The Paris Protocol is considered the main framework for economic cooperation and relations signed between the Palestine Liberation Organization (PLO), representing the Palestinian people and the Palestinian Authority of the West Bank and the Gaza Strip, and the Government of Israel. The Protocol formulates Annex V of the Oslo Agreement signed in 1993, which, in addition to other parts and annexes of the Oslo Agreement govern the economic relations between the two parties. This study will explore the current trade dynamics, provide comprehensive analysis of the Paris Protocol’s trade related aspects, requirements for Palestinian control and sovereignty on trade, and the importance and requirements for a separate customs territory. This study, therefore, will bring recommendations and solutions towards establishing a separate customs territory and enforcement of Palestine control on trade, by focusing on actual trade impediments to fulfilling the main underlying concepts of the Paris Protocol.

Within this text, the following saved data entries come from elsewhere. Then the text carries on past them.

(** * testing-with-gomock: the Doer capability, its consumer and the entry point

    A shallow embedding of the Go packages [doer], [user], [match] and [main].
    Go code runs in a small monad [M] that threads the program state
    ([World]: standard output, the allocator, the heap of [User] objects and
    the state of capabilities other than the real one), may stop with a
    panic, and reports the method calls made through the [Doer] interface.
    The generated mock is not among the sources; the test substitute is
    modelled from section 4.3 of the specification and is one more
    implementation of [Doer]. *)

From Stdlib Require Import ZArith String Ascii List.
From Stdlib Require Import DecimalString DecimalPos DecimalZ.
From stdpp Require Import gmap strings.

Set Warnings "-register-all".

Local Open Scope Z_scope.

(** ** The parts of the Go runtime and standard library the program uses *)

Abbreviation addr := nat.

(** A pointer: [None] is [nil]. *)
Abbreviation pointer := (option addr).

(** A non-nil value of the interface type [error]: a pointer to an error
    object.  Go compares two such values by the pointer ([err_addr]);
    [err_text] is what the object's [Error()] method returns. *)
Record errorValue : Type := { err_addr : addr; err_text : string }.

(** Go's [error]: [None] is [nil]. *)
Definition error : Type := option errorValue.

(** How a Go function stops without returning: a run-time panic, or the end
    of the calling goroutine ([runtime.Goexit], which is how [testing.T]
    fails a test at once). *)
Inductive Abort : Type :=
  | Panic (msg : string)
  | Goexit.

Inductive Outcome (A : Type) : Type :=
  | Returned (a : A)
  | Aborted (x : Abort).
Arguments Returned {A} a.
Arguments Aborted {A} x.

(** The panic of a method call or field access through a nil pointer or a
    nil interface value. *)
Definition nil_dereference : Abort :=
  Panic "runtime error: invalid memory address or nil pointer dereference".

Definition newline : string := String "010" "".

(** [strconv.Itoa], and the verb [%d] of package [fmt] on an [int]: the
    decimal digits of the number, with a leading minus sign when it is
    negative and no leading zeros. *)
Definition Itoa (n : Z) : string := NilZero.string_of_int (Z.to_int n).

(** The string [part] occurs in the string [whole]. *)
Definition embeds (part whole : string) : Prop :=
  exists before after, whole = before +:+ part +:+ after.

(** An operand of [fmt.Printf], [fmt.Errorf] or [fmt.Println]. *)
Inductive Operand : Type :=
  | OString (s : string)
  | OInt (n : Z)
  | OError (e : errorValue).

(** The verb [%v]: how [fmt.Println] prints an operand. *)
Definition format_v (o : Operand) : string :=
  match o with
  | OString s => s
  | OInt n => Itoa n
  | OError e => err_text e
  end.

(** The types of the values this program passes around, and their names as
    [reflect.Type.String()] gives them. *)
Inductive GoType : Type :=
  | TInt
  | TString
  | TNamed (name : string)
  | TPtr (elem : GoType).

Fixpoint GoType_String (ty : GoType) : string :=
  match ty with
  | TInt => "int"
  | TString => "string"
  | TNamed name => name
  | TPtr elem => "*" +:+ GoType_String elem
  end.

Definition type_of (o : Operand) : GoType :=
  match o with
  | OString _ => TString
  | OInt _ => TInt
  | OError _ => TPtr (TNamed "errors.errorString")
  end.

(** The verb [%T]: the name of the operand's dynamic type. *)
Definition type_name (o : Operand) : string := GoType_String (type_of o).

(** What package [fmt] prints for a verb that does not fit its operand. *)
Definition bad_verb (verb : ascii) (o : Operand) : string :=
  "%!" +:+ String verb ("(" +:+ type_name o +:+ "=" +:+ format_v o +:+ ")").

The spirit of Paris Protocol which is aimed to change and challenge the characteristics of post-1967 economic regime is clearly stated in its preamble, which indicates: “This protocol lays the groundwork for strengthening the economic base of the Palestinian side and for exercising its right of economic decision making in accordance with its own development plan and priorities”. In signing the Paris Protocol, the Palestinian negotiator had four basic benefits in mind that would accrue on the Palestinian economy and businesses, these benefits, however were never realized due to the aforementioned impediments. These expected benefits were:
1. Free Movement of Palestinian Labor to the Israeli Market
2. Free Movement of Palestinian Goods to the Israeli Market and through Israeli ports and airports to the international market
3. The potential of transforming list A-1, A-2 and B to the Palestinian Tariff Book
4. The proximity of the Palestinian economy to the Israeli economy, under
the concept of a customs union would provide the Palestinian economy with impetus to develop along the same lines.

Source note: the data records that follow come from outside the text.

Lemma decompiled_jar_outside script_path :
  ¬ LUXXIT_FOLDER script_path `prefix_of` decompiled_jar script_path
  ∧ ¬ decompiled_jar script_path `prefix_of` LUXXIT_FOLDER script_path.
Proof.
  unfold decompiled_jar, FERNFLOWER_FOLDER, LUXXIT_FOLDER. split.
  - intros [s Hs]. rewrite <- !app_assoc in Hs.
    apply app_inv_head in Hs. discriminate Hs.
  - intros H%prefix_length. rewrite !length_app in H. simpl in H. lia.
Qed.

Lemma run_outcome_eq {A} (x y : fs * outcome A) :
  map_to_list x.1 = map_to_list y.1 → x.2 = y.2 → x = y.
Proof.
  destruct x as [m r], y as [m' r']. simpl. intros Hm ->.
  f_equal. apply map_to_list_inj. by rewrite Hm.
Qed.

(** X12. On a host whose [os.path.join] appends each segment to the path
    as one component (a POSIX host), when no entry name of the decompiled
    jar has a [..] segment, [extract_decompiled_luxcore] creates or changes
    nothing outside the [Luxxit] folder, apart from creating the missing
    directories on the way to it, whether it returns or raises; in
    particular the jar that it reads is left as it was. *)
Theorem extract_decompiled_luxcore_frame :
  ∀ (L : StrLower) (P : OsPath) o read_zip script_path m m' r,
    (∀ curr_dir part, os_path_join curr_dir part = curr_dir ++ [part]) →
    plain script_path →
    (∀ data infolist file_info,
       m !! decompiled_jar script_path = Some (File data) →
       read_zip data = Archive infolist → file_info ∈ infolist →
       ".." ∉ split_slash (filename file_info)) →
    extract_decompiled_luxcore o read_zip script_path m = (m', r) →
    (∀ q, m' !! q ≠ m !! q →
          LUXXIT_FOLDER script_path `prefix_of` q
          ∨ (q `prefix_of` LUXXIT_FOLDER script_path
             ∧ m !! q = None ∧ m' !! q = Some Dir))
    ∧ m' !! decompiled_jar script_path = m !! decompiled_jar script_path.
Proof.
  intros L P o read_zip sp m m' r HP Hp Hnames Hrun.
  pose proof (plain_LUXXIT_FOLDER sp Hp) as Hout.
  assert (Hframe : ∀ q, m' !! q ≠ m !! q →
            LUXXIT_FOLDER sp `prefix_of` q
            ∨ (q `prefix_of` LUXXIT_FOLDER sp
               ∧ m !! q = None ∧ m' !! q = Some Dir)).
  { intros q Hq. unfold extract_decompiled_luxcore in Hrun.
    destruct (path_mkdir (LUXXIT_FOLDER sp) m) as [m1 r1] eqn:E1.
    pose proof (path_mkdir_changes _ _ _ _ q Hout E1) as H1.
    assert (Hstop : m' = m1 → q `prefix_of` LUXXIT_FOLDER sp
                              ∧ m !! q = None ∧ m' !! q = Some Dir).
    { intros ->. destruct H1 as [?|?]; [done|done]. }
    destruct r1 as [[]|e]; [|right; apply Hstop; by injection Hrun].
    destruct (stat m1 (decompiled_jar sp)) as [[|data]|] eqn:Es;
      [right; apply Hstop; by injection Hrun| |
       right; apply Hstop; by injection Hrun].
    destruct (extract_jar_case_safe o (read_zip data)
                (LUXXIT_FOLDER sp) m1) as [m2' r2'] eqn:E2.
    rewrite (extract_jar_case_safe_posix P) in E2 by done.
    assert (m' = m2') as -> by (destruct r2'; by injection Hrun).
    assert (Hjar : m !! decompiled_jar sp = Some (File data)).
    { unfold decompiled_jar in *.
      replace (FERNFLOWER_FOLDER sp ++ ["decompiled"; "LuxCore.jar"])
        with ((FERNFLOWER_FOLDER sp ++ ["decompiled"]) ++ ["LuxCore.jar"])
        in * by by rewrite <- app_assoc.
      apply stat_file in Es; [|
        unfold FERNFLOWER_FOLDER, LUX_PATH; by repeat apply plain_snoc
        |done|done].
      destruct (path_mkdir_changes _ _ _ _
                  ((FERNFLOWER_FOLDER sp ++ ["decompiled"])
                   ++ ["LuxCore.jar"]) Hout E1) as [H|(_ & _ & H)].
      - exact (eq_trans (eq_sym H) Es).
      - discriminate (eq_trans (eq_sym H) Es). }
    destruct (extract_jar_case_safe_under o (read_zip data)
                (LUXXIT_FOLDER sp) m1 m2' r2' q Hout
                (λ infolist fi Hz Hin, Hnames data infolist fi Hjar Hz Hin)
                E2) as [H2|[H2|(H2 & H3 & H4)]].
    - right. destruct H1 as [H1|H1]; [congruence|].
      destruct H1 as (? & ? & ?). split; [done|]. split; [done|congruence].
    - by left.
    - right. split; [done|]. split; [|done].
      destruct H1 as [H1|(_ & _ & H1)]; congruence. }
  split; [done|].
  destruct (decide (m' !! decompiled_jar sp = m !! decompiled_jar sp))
    as [|Hne]; [done|].
  destruct (decompiled_jar_outside sp) as [Ha Hb].
  destruct (Hframe _ Hne) as [?|(? & _)]; done.
Qed.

It is important to note that the Paris Protocol was accepted by the Palestinian side within the understanding of its interim nature, which was not to exceed five years. The protocol has been in force for 20 years instead, with practically
no significant adjustments, and hence does not reflect in any way the economic interests of the Palestinian economy. Unfortunately, also, not withstanding its already time expired nature, the implementation of the Paris Protocol was
daunted by the fact that it was formulated to accommodate, and not to 6 Palestinian Control over Trade deal with the asymmetry in power and capacity of the two economies. This asymmetry was clear in the seriousness in which the Israeli side dealt with the roles of the Joint Economic Committee (JEC), which was to formulate the body for coordination and consultation, as well as a decision making body for amendment of the protocol itself between the two sides. In the meetings of the JEC, the Israeli side took up the position of eliminating the potential for coordination and utilized political arm-twisting to empty this body from its context and to render the meetings and discussions meaningless. Taking all the aforementioned into consideration, it is crucial to conclude that the Palestinian economy, in order to enter into the cycle of development must first start with the process of normalization of the business environment. This will require that the Palestinian business community should be able to enjoy and be part of fair competition, which is currently skewed by the irregularities and the unfair competitive edge of the Israeli trader. This irregularity, which results from higher transaction costs as imposed by the closure regime and the violation of the provisions of free movement of goods from the Palestinian to the Israeli side. Creating such fair competition will help in opening the door for the Palestinian economy to start the process of recovery, on the way to development and increase access to international markets, which will formulate the springboard towards recovery and development. The process
of development requires that the Palestinian government has within its reach the needed trade policy tools that allow it to meet interests and needs. These tools, which formulate an inherent and pivotal component of sovereignty must also be implementable by the government, and therefore will require that the government exercise control on movement of goods, and on border crossings in order to ensure that it can implement policies that will eventually lead to an enabling business environment. The Palestinian National Authority, however, lacked many of the powers sovereigns usually have: it could not decide on trade policy, or even influence the trade policy, since the Oslo Agreement and specifically the Paris Protocol sustained the Israeli trade regime to hold over the external borders (“the customs envelope” in the
negotiators jargon); it made the diversification of trade almost impossible both in imports and exports; a large proportion of the future income of the PNA depended on “clearances” (i.e. on funds to come from the Israeli side who collected them for the PNA), making the PNA, again, more dependent. The Paris Protocol foresaw that the responsibility of revenue clearance would eventually be transferred over to the Palestinian side when the latter’s customs authority was capable of performing the required job, the transfer of this authority was never done. Finally, although the agreement instituted the establishment of a monetary authority and provided for a tool of instituting 7 public debt (Article IV), in practice Palestine was refrained from this. Thus, trade policy, fiscal policy, monetary policy and other economic policies were not available to the PNA for the interim period.